* _EXTRACTED RECORDS_:
(** * RBAC file manager: folder tree and file versions over a storage root

    A shallow embedding of the storage adapter ([utils/storage.js]), the
    folder and file models ([models/folder.model.js], [models/file.model.js])
    and the folder routes ([routes/folder.js]), followed by the properties
    that the specification states about them.

    Conventions of the embedding:
    - JavaScript strings are [string]; the functions of Node's POSIX [path]
      module that the code calls are written out in [NodePath] from their
      documented behaviour (the module is a dependency, not code of the
      repository).
    - MongoDB collections are lists of documents in insertion order; a
      query is a [filter] or a [find] over the list.  ObjectIds are natural
      numbers drawn from a counter.  Mongoose runs setters, then validation,
      then the [pre('save')] hooks, then the write; [findByIdAndUpdate],
      [Model.deleteOne] and [deleteMany] are query operations and run no
      document hook.
    - The disk holds regular files, as a finite association list from
      absolute names to contents, and directories, as a list of absolute
      names.  The calls of [fs] fail as POSIX says they do on such a disk
      (a missing entry, a directory where a file is expected and the other
      way round, a regular file on the way to a name); permissions, links
      and devices are outside the model.
    - A route is a function from the world (database and disk) to a
      response and a new world; an exception raised inside a handler leaves
      the effects performed so far in place, as in the source.  Loops and
      recursions that follow the data carry a bound, and running out of it
      is reported as [Diverge]. *)

From Stdlib Require Import List Arith Bool Lia PeanoNat Sorted.
From Stdlib Require Import Ascii String.
From Stdlib Require DecimalString Decimal DecimalNat.
Import ListNotations.

Local Open Scope list_scope.
Local Open Scope string_scope.

(** ** JavaScript string primitives *)

Module JsString.

Definition ch_slash : ascii := "/"%char.
Definition ch_backslash : ascii := "\"%char.
Definition ch_dot : ascii := "."%char.

(** [s.startsWith(p)] *)
Definition startsWith (s p : string) : bool := String.prefix p s.

(** [s.includes(sub)] *)
Fixpoint includes (s sub : string) : bool :=
  if String.prefix sub s then true
  else match s with
       | EmptyString => false
       | String _ s' => includes s' sub
       end.

Definition rev_string (s : string) : string :=
  string_of_list_ascii (rev (list_ascii_of_string s)).

(** [s.endsWith(p)] *)
Definition endsWith (s p : string) : bool :=
  String.prefix (rev_string p) (rev_string s).

(** [s.replace(/\\/g, "/")] *)
Fixpoint replace_backslashes (s : string) : string :=
  match s with
  | EmptyString => EmptyString
  | String c s' =>
      String (if Ascii.eqb c ch_backslash then ch_slash else c)
             (replace_backslashes s')
  end.

(** [s.split("/")] *)
Fixpoint split_slash (s : string) : list string :=
  match s with
  | EmptyString => [EmptyString]
  | String c s' =>
      if Ascii.eqb c ch_slash then EmptyString :: split_slash s'
      else match split_slash s' with
           | x :: r => String c x :: r
           | [] => [String c EmptyString]
           end
  end.

(** [segs.join("/")] *)
Fixpoint join_slash (segs : list string) : string :=
  match segs with
  | [] => EmptyString
  | [x] => x
  | x :: r => x ++ "/" ++ join_slash r
  end.

(** Index of the last occurrence of [c], as [lastIndexOf] gives it. *)
Fixpoint lastIndexOf_from (c : ascii) (s : string) (i : nat) (acc : option nat)
  : option nat :=
  match s with
  | EmptyString => acc
  | String d s' =>
      lastIndexOf_from c s' (S i) (if Ascii.eqb c d then Some i else acc)
  end.

Definition lastIndexOf (c : ascii) (s : string) : option nat :=
  lastIndexOf_from c s 0 None.

(** [s.slice(i)] and [s.slice(0, n)] *)
Definition slice_from (i : nat) (s : string) : string :=
  substring i (String.length s - i) s.

Definition slice_to (n : nat) (s : string) : string :=
  substring 0 n s.

(** [s.replace(old, new)] with a string pattern: the first occurrence is
    replaced (the callers pass no [$] in [new]). *)
Fixpoint replace_first (s old new : string) : string :=
  if String.prefix old s
  then new ++ substring (String.length old) (String.length s - String.length old) s
  else match s with
       | EmptyString => EmptyString
       | String c s' => String c (replace_first s' old new)
       end.

(** [s.toLowerCase()] on ASCII letters *)
Definition lower_ascii (c : ascii) : ascii :=
  let n := nat_of_ascii c in
  if Nat.leb 65 n && Nat.leb n 90 then ascii_of_nat (n + 32) else c.

Fixpoint toLowerCase (s : string) : string :=
  match s with
  | EmptyString => EmptyString
  | String c s' => String (lower_ascii c) (toLowerCase s')
  end.

Definition is_space (c : ascii) : bool :=
  let n := nat_of_ascii c in
  Nat.eqb n 32 || (Nat.leb 9 n && Nat.leb n 13).

Fixpoint trimStart (s : string) : string :=
  match s with
  | EmptyString => EmptyString
  | String c s' => if is_space c then trimStart s' else s
  end.

(** [s.trim()] *)
Definition trim (s : string) : string :=
  rev_string (trimStart (rev_string (trimStart s))).

(** [String(n)] for a non-negative integer *)
Definition of_nat (n : nat) : string :=
  DecimalString.NilZero.string_of_uint (Nat.to_uint n).

(** Character classes of the regular expressions in the schemas. *)
Definition is_word_char (c : ascii) : bool :=
  let n := nat_of_ascii c in
  (Nat.leb 48 n && Nat.leb n 57) || (Nat.leb 65 n && Nat.leb n 90)
  || (Nat.leb 97 n && Nat.leb n 122) || Nat.eqb n 95.

Fixpoint all_chars (p : ascii -> bool) (s : string) : bool :=
  match s with
  | EmptyString => true
  | String c s' => p c && all_chars p s'
  end.

(** [/^[cls]+$/.test(s)] *)
Definition matches_plus (p : ascii -> bool) (s : string) : bool :=
  negb (String.eqb s "") && all_chars p s.

End JsString.

(** ** Node's [path] module (POSIX flavour) *)

Module NodePath.
Import JsString.

(** One step of [normalizeString]: the stack holds the segments kept so
    far, innermost first. *)
Definition norm_step (allowAboveRoot : bool) (stack : list string) (seg : string)
  : list string :=
  if String.eqb seg "" || String.eqb seg "." then stack
  else if String.eqb seg ".." then
    match stack with
    | top :: rest =>
        if String.eqb top ".." then seg :: stack else rest
    | [] => if allowAboveRoot then [seg] else []
    end
  else seg :: stack.

Definition normalizeString (p : string) (allowAboveRoot : bool) : string :=
  join_slash (rev (fold_left (norm_step allowAboveRoot) (split_slash p) [])).

(** [path.normalize] *)
Definition normalize (p : string) : string :=
  if String.eqb p "" then "."
  else
    let isAbsolute := startsWith p "/" in
    let trailingSeparator := endsWith p "/" in
    let q := normalizeString p (negb isAbsolute) in
    if String.eqb q "" then
      if isAbsolute then "/" else if trailingSeparator then "./" else "."
    else
      let q' := if trailingSeparator then q ++ "/" else q in
      if isAbsolute then "/" ++ q' else q'.

(** [path.join(...args)] *)
Definition join (args : list string) : string :=
  match filter (fun a => negb (String.eqb a "")) args with
  | [] => "."
  | parts => normalize (join_slash parts)
  end.

Fixpoint strip_trailing_slashes_rev (r : list ascii) : list ascii :=
  match r with
  | c :: r' => if Ascii.eqb c ch_slash then strip_trailing_slashes_rev r' else r
  | [] => []
  end.

Definition strip_trailing_slashes (p : string) : string :=
  string_of_list_ascii
    (rev (strip_trailing_slashes_rev (rev (list_ascii_of_string p)))).

(** The last portion of a path, trailing separators ignored. *)
Definition last_portion (p : string) : string :=
  let q := strip_trailing_slashes p in
  match lastIndexOf ch_slash q with
  | Some i => slice_from (S i) q
  | None => q
  end.

(** [path.extname] *)
Definition extname (p : string) : string :=
  let base := last_portion p in
  if String.eqb base ".." then ""
  else match lastIndexOf ch_dot base with
       | Some (S i) => slice_from (S i) base
       | _ => ""
       end.

(** [path.basename(p, ext)] *)
Definition basename (p ext : string) : string :=
  let base := last_portion p in
  if String.eqb ext "" then base
  else if String.eqb ext p then ""
  else if endsWith base ext && negb (String.eqb base ext)
       then slice_to (String.length base - String.length ext) base
       else base.

(** [path.dirname] *)
Definition dirname (p : string) : string :=
  if String.eqb p "" then "."
  else
    let hasRoot := startsWith p "/" in
    let q := strip_trailing_slashes p in
    match lastIndexOf ch_slash q with
    | None => if hasRoot then "/" else "."
    | Some 0 => if String.eqb q "" then "." else "/"
    | Some 1 => if hasRoot then "//" else slice_to 1 q
    | Some i => slice_to i q
    end.

End NodePath.

Import JsString NodePath.

(** ** Documents *)

Inductive Role : Type := admin | sub_admin | user.

Definition role_eqb (a b : Role) : bool :=
  match a, b with
  | admin, admin | sub_admin, sub_admin | user, user => true
  | _, _ => false
  end.

(** [req.user] as the [auth] middleware attaches it. *)
Record User : Type := mkUser { uid : nat; role : Role }.

Inductive Permission : Type := perm_read | perm_write | perm_admin.

Inductive ApprovalStatus : Type := pending | approved | disapproved.

Definition option_nat_eqb (a b : option nat) : bool :=
  match a, b with
  | Some x, Some y => Nat.eqb x y
  | None, None => true
  | _, _ => false
  end.

(** [folderSchema] of models/folder.model.js ([metadata] and the timestamps
    take no part in any path or version computation and are left out). *)
Module Folder.
Record t : Type := mk {
  _id : nat;
  name : string;
  path : string;
  createdBy : nat;
  parentFolder : option nat;
  isSystemFolder : bool;
  depth : nat;
  access : list (nat * Permission)
}.

Definition set_path (p : string) (f : t) : t :=
  mk (_id f) (name f) p (createdBy f) (parentFolder f) (isSystemFolder f)
     (depth f) (access f).
Definition set_name (n : string) (f : t) : t :=
  mk (_id f) n (path f) (createdBy f) (parentFolder f) (isSystemFolder f)
     (depth f) (access f).
Definition set_parentFolder (p : option nat) (f : t) : t :=
  mk (_id f) (name f) (path f) (createdBy f) p (isSystemFolder f)
     (depth f) (access f).
Definition set_depth (d : nat) (f : t) : t :=
  mk (_id f) (name f) (path f) (createdBy f) (parentFolder f)
     (isSystemFolder f) d (access f).
End Folder.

* _EXERCISE PROMPT_:
Give again, word for word, every line of the listing above from the one with "q' else q'." to the one with "Definition last_portion (p", both inclusive, and nothing beyond them.

* _EXERCISE RESULT_:
      if isAbsolute then "/" ++ q' else q'.

(** [path.join(...args)] *)
Definition join (args : list string) : string :=
  match filter (fun a => negb (String.eqb a "")) args with
  | [] => "."
  | parts => normalize (join_slash parts)
  end.

Fixpoint strip_trailing_slashes_rev (r : list ascii) : list ascii :=
  match r with
  | c :: r' => if Ascii.eqb c ch_slash then strip_trailing_slashes_rev r' else r
  | [] => []
  end.

Definition strip_trailing_slashes (p : string) : string :=
  string_of_list_ascii
    (rev (strip_trailing_slashes_rev (rev (list_ascii_of_string p)))).

(** The last portion of a path, trailing separators ignored. *)
Definition last_portion (p : string) : string :=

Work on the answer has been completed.